- Task prompt
Starting at the line that holds "FetchBorrowed.v", transcribe every line to the end of the data exactly; include no other lines.

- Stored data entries

(* ===== verification/_CoqProject ===== *)
-Q . S2P
Prelude.v
Protocol.v
Limits.v
Writer.v
Reader.v
ReaderSafety.v
Wire.v
TimeZone.v
Calendar.v
Datetime.v
Number.v
NumberWire.v
NumberText.v
Vector.v
Lifecycle.v
PoolEngine.v
PoolSafety.v
PoolUse.v
PoolClose.v
Executemany.v
DriverError.v
Recovery.v
Sql.v
SqlScan.v
Retry.v
ShapeCache.v
Binds.v
SqlKind.v
StatementCache.v
CursorSafety.v
Oson.v
OsonTree.v
OsonImage.v
OsonSafety.v
Utf.v
ServerError.v
Fetch.v
FetchBorrowed.v
FetchSafety.v
FetchEquiv.v
LobText.v
LobStream.v
TlsNames.v
ObjectImage.v
ObjectRoundtrip.v
Layout.v
Execute.v
BindWire.v
ExecuteWire.v
LobMessages.v
LobWire.v
LobSession.v
DirectPath.v
DirectPathWire.v
DirectLoad.v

- Exercise output
FetchBorrowed.v
FetchSafety.v
FetchEquiv.v
LobText.v
LobStream.v
TlsNames.v
ObjectImage.v
ObjectRoundtrip.v
Layout.v
Execute.v
BindWire.v
ExecuteWire.v
LobMessages.v
LobWire.v
LobSession.v
DirectPath.v
DirectPathWire.v
DirectLoad.v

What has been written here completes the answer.